Task details:
Exact transcription of the records is required.

──────

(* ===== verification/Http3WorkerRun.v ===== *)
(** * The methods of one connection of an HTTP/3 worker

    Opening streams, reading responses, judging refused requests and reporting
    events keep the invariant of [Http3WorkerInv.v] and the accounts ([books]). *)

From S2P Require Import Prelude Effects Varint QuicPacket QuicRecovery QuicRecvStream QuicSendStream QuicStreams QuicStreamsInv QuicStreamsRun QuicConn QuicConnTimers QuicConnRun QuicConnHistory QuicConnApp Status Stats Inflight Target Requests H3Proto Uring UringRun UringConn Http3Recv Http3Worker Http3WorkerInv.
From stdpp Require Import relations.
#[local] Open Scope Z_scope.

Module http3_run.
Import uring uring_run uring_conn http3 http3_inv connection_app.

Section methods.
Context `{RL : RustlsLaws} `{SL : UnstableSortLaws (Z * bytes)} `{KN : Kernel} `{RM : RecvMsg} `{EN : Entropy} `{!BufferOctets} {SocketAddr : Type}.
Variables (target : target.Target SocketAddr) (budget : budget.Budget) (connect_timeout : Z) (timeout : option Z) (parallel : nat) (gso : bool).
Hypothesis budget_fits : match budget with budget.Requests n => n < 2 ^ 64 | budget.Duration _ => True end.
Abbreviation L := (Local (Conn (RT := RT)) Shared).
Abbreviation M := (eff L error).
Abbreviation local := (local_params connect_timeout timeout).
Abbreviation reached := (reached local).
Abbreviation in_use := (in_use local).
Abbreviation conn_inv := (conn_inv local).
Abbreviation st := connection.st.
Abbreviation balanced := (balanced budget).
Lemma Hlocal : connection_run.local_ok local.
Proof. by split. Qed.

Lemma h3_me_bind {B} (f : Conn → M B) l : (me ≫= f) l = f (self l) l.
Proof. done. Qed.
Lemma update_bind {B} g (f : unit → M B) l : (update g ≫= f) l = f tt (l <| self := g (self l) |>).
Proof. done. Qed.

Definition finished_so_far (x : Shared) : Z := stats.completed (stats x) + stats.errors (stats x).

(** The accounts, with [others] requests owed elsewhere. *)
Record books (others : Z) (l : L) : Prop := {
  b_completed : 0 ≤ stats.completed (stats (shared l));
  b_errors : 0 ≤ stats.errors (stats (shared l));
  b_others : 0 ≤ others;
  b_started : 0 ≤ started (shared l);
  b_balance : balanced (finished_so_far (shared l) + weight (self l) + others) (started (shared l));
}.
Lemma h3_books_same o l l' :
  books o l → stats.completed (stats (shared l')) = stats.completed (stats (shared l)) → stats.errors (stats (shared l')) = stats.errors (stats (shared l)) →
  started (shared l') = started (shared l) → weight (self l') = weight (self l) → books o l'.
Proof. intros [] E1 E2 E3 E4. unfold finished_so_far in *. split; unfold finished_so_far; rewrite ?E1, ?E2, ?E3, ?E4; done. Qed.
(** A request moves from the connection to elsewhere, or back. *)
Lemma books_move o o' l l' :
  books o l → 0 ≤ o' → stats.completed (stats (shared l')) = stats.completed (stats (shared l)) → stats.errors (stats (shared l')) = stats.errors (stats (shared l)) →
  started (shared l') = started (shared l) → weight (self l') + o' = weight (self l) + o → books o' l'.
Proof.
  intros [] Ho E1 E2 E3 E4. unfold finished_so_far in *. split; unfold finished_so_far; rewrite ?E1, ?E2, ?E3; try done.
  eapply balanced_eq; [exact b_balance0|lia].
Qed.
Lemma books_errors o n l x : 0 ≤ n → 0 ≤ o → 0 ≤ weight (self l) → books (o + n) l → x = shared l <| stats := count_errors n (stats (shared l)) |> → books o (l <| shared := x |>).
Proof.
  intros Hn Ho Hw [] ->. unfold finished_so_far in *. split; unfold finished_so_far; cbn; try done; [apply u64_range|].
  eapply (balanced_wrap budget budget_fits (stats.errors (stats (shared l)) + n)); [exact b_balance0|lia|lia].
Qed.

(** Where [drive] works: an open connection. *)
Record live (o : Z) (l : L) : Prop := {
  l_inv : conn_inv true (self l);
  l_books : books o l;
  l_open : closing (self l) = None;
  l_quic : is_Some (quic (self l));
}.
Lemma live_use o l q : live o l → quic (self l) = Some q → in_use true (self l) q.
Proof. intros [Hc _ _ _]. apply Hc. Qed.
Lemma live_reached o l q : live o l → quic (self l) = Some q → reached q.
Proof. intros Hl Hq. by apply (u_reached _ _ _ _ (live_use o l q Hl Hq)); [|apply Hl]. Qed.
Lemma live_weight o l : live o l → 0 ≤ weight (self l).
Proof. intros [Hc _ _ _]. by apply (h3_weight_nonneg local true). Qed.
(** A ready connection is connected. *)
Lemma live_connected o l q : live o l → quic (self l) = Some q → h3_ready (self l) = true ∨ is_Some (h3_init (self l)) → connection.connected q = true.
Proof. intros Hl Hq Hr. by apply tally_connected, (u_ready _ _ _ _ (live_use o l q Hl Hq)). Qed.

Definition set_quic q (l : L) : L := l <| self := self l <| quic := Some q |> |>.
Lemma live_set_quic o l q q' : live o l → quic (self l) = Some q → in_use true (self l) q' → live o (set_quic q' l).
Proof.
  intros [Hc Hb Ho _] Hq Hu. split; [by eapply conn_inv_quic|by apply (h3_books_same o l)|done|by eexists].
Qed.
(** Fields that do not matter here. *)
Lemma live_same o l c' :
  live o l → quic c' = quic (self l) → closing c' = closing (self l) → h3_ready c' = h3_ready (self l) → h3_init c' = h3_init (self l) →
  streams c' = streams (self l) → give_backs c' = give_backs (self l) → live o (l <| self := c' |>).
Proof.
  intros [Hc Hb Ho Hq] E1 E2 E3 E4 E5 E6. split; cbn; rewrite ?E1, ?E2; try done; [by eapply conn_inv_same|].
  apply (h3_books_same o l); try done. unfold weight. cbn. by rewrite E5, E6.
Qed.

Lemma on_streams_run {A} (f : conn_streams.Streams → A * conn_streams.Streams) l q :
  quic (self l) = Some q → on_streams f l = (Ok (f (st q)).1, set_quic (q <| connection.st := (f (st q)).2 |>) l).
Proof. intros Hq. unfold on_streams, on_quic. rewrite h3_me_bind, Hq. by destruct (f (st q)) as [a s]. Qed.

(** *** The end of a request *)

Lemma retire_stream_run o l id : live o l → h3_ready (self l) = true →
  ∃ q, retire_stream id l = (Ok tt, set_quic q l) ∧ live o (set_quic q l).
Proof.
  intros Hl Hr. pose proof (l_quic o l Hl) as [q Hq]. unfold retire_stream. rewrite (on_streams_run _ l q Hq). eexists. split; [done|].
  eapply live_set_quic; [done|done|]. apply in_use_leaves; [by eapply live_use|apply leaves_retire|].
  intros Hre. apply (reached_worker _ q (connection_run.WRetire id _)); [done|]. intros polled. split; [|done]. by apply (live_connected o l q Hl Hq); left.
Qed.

──────

Response box:
(* ===== verification/Http3WorkerRun.v ===== *)
(** * The methods of one connection of an HTTP/3 worker

    Opening streams, reading responses, judging refused requests and reporting
    events keep the invariant of [Http3WorkerInv.v] and the accounts ([books]). *)

From S2P Require Import Prelude Effects Varint QuicPacket QuicRecovery QuicRecvStream QuicSendStream QuicStreams QuicStreamsInv QuicStreamsRun QuicConn QuicConnTimers QuicConnRun QuicConnHistory QuicConnApp Status Stats Inflight Target Requests H3Proto Uring UringRun UringConn Http3Recv Http3Worker Http3WorkerInv.
From stdpp Require Import relations.
#[local] Open Scope Z_scope.

Module http3_run.
Import uring uring_run uring_conn http3 http3_inv connection_app.

Section methods.
Context `{RL : RustlsLaws} `{SL : UnstableSortLaws (Z * bytes)} `{KN : Kernel} `{RM : RecvMsg} `{EN : Entropy} `{!BufferOctets} {SocketAddr : Type}.
Variables (target : target.Target SocketAddr) (budget : budget.Budget) (connect_timeout : Z) (timeout : option Z) (parallel : nat) (gso : bool).
Hypothesis budget_fits : match budget with budget.Requests n => n < 2 ^ 64 | budget.Duration _ => True end.
Abbreviation L := (Local (Conn (RT := RT)) Shared).
Abbreviation M := (eff L error).
Abbreviation local := (local_params connect_timeout timeout).
Abbreviation reached := (reached local).
Abbreviation in_use := (in_use local).
Abbreviation conn_inv := (conn_inv local).
Abbreviation st := connection.st.
Abbreviation balanced := (balanced budget).
Lemma Hlocal : connection_run.local_ok local.
Proof. by split. Qed.

Lemma h3_me_bind {B} (f : Conn → M B) l : (me ≫= f) l = f (self l) l.
Proof. done. Qed.
Lemma update_bind {B} g (f : unit → M B) l : (update g ≫= f) l = f tt (l <| self := g (self l) |>).
Proof. done. Qed.

Definition finished_so_far (x : Shared) : Z := stats.completed (stats x) + stats.errors (stats x).

(** The accounts, with [others] requests owed elsewhere. *)
Record books (others : Z) (l : L) : Prop := {
  b_completed : 0 ≤ stats.completed (stats (shared l));
  b_errors : 0 ≤ stats.errors (stats (shared l));
  b_others : 0 ≤ others;
  b_started : 0 ≤ started (shared l);
  b_balance : balanced (finished_so_far (shared l) + weight (self l) + others) (started (shared l));
}.
Lemma h3_books_same o l l' :
  books o l → stats.completed (stats (shared l')) = stats.completed (stats (shared l)) → stats.errors (stats (shared l')) = stats.errors (stats (shared l)) →
  started (shared l') = started (shared l) → weight (self l') = weight (self l) → books o l'.
Proof. intros [] E1 E2 E3 E4. unfold finished_so_far in *. split; unfold finished_so_far; rewrite ?E1, ?E2, ?E3, ?E4; done. Qed.
(** A request moves from the connection to elsewhere, or back. *)
Lemma books_move o o' l l' :
  books o l → 0 ≤ o' → stats.completed (stats (shared l')) = stats.completed (stats (shared l)) → stats.errors (stats (shared l')) = stats.errors (stats (shared l)) →
  started (shared l') = started (shared l) → weight (self l') + o' = weight (self l) + o → books o' l'.
Proof.
  intros [] Ho E1 E2 E3 E4. unfold finished_so_far in *. split; unfold finished_so_far; rewrite ?E1, ?E2, ?E3; try done.
  eapply balanced_eq; [exact b_balance0|lia].
Qed.
Lemma books_errors o n l x : 0 ≤ n → 0 ≤ o → 0 ≤ weight (self l) → books (o + n) l → x = shared l <| stats := count_errors n (stats (shared l)) |> → books o (l <| shared := x |>).
Proof.
  intros Hn Ho Hw [] ->. unfold finished_so_far in *. split; unfold finished_so_far; cbn; try done; [apply u64_range|].
  eapply (balanced_wrap budget budget_fits (stats.errors (stats (shared l)) + n)); [exact b_balance0|lia|lia].
Qed.

(** Where [drive] works: an open connection. *)
Record live (o : Z) (l : L) : Prop := {
  l_inv : conn_inv true (self l);
  l_books : books o l;
  l_open : closing (self l) = None;
  l_quic : is_Some (quic (self l));
}.
Lemma live_use o l q : live o l → quic (self l) = Some q → in_use true (self l) q.
Proof. intros [Hc _ _ _]. apply Hc. Qed.
Lemma live_reached o l q : live o l → quic (self l) = Some q → reached q.
Proof. intros Hl Hq. by apply (u_reached _ _ _ _ (live_use o l q Hl Hq)); [|apply Hl]. Qed.
Lemma live_weight o l : live o l → 0 ≤ weight (self l).
Proof. intros [Hc _ _ _]. by apply (h3_weight_nonneg local true). Qed.
(** A ready connection is connected. *)
Lemma live_connected o l q : live o l → quic (self l) = Some q → h3_ready (self l) = true ∨ is_Some (h3_init (self l)) → connection.connected q = true.
Proof. intros Hl Hq Hr. by apply tally_connected, (u_ready _ _ _ _ (live_use o l q Hl Hq)). Qed.

Definition set_quic q (l : L) : L := l <| self := self l <| quic := Some q |> |>.
Lemma live_set_quic o l q q' : live o l → quic (self l) = Some q → in_use true (self l) q' → live o (set_quic q' l).
Proof.
  intros [Hc Hb Ho _] Hq Hu. split; [by eapply conn_inv_quic|by apply (h3_books_same o l)|done|by eexists].
Qed.
(** Fields that do not matter here. *)
Lemma live_same o l c' :
  live o l → quic c' = quic (self l) → closing c' = closing (self l) → h3_ready c' = h3_ready (self l) → h3_init c' = h3_init (self l) →
  streams c' = streams (self l) → give_backs c' = give_backs (self l) → live o (l <| self := c' |>).
Proof.
  intros [Hc Hb Ho Hq] E1 E2 E3 E4 E5 E6. split; cbn; rewrite ?E1, ?E2; try done; [by eapply conn_inv_same|].
  apply (h3_books_same o l); try done. unfold weight. cbn. by rewrite E5, E6.
Qed.

Lemma on_streams_run {A} (f : conn_streams.Streams → A * conn_streams.Streams) l q :
  quic (self l) = Some q → on_streams f l = (Ok (f (st q)).1, set_quic (q <| connection.st := (f (st q)).2 |>) l).
Proof. intros Hq. unfold on_streams, on_quic. rewrite h3_me_bind, Hq. by destruct (f (st q)) as [a s]. Qed.

(** *** The end of a request *)

Lemma retire_stream_run o l id : live o l → h3_ready (self l) = true →
  ∃ q, retire_stream id l = (Ok tt, set_quic q l) ∧ live o (set_quic q l).
Proof.
  intros Hl Hr. pose proof (l_quic o l Hl) as [q Hq]. unfold retire_stream. rewrite (on_streams_run _ l q Hq). eexists. split; [done|].
  eapply live_set_quic; [done|done|]. apply in_use_leaves; [by eapply live_use|apply leaves_retire|].
  intros Hre. apply (reached_worker _ q (connection_run.WRetire id _)); [done|]. intros polled. split; [|done]. by apply (live_connected o l q Hl Hq); left.
Qed.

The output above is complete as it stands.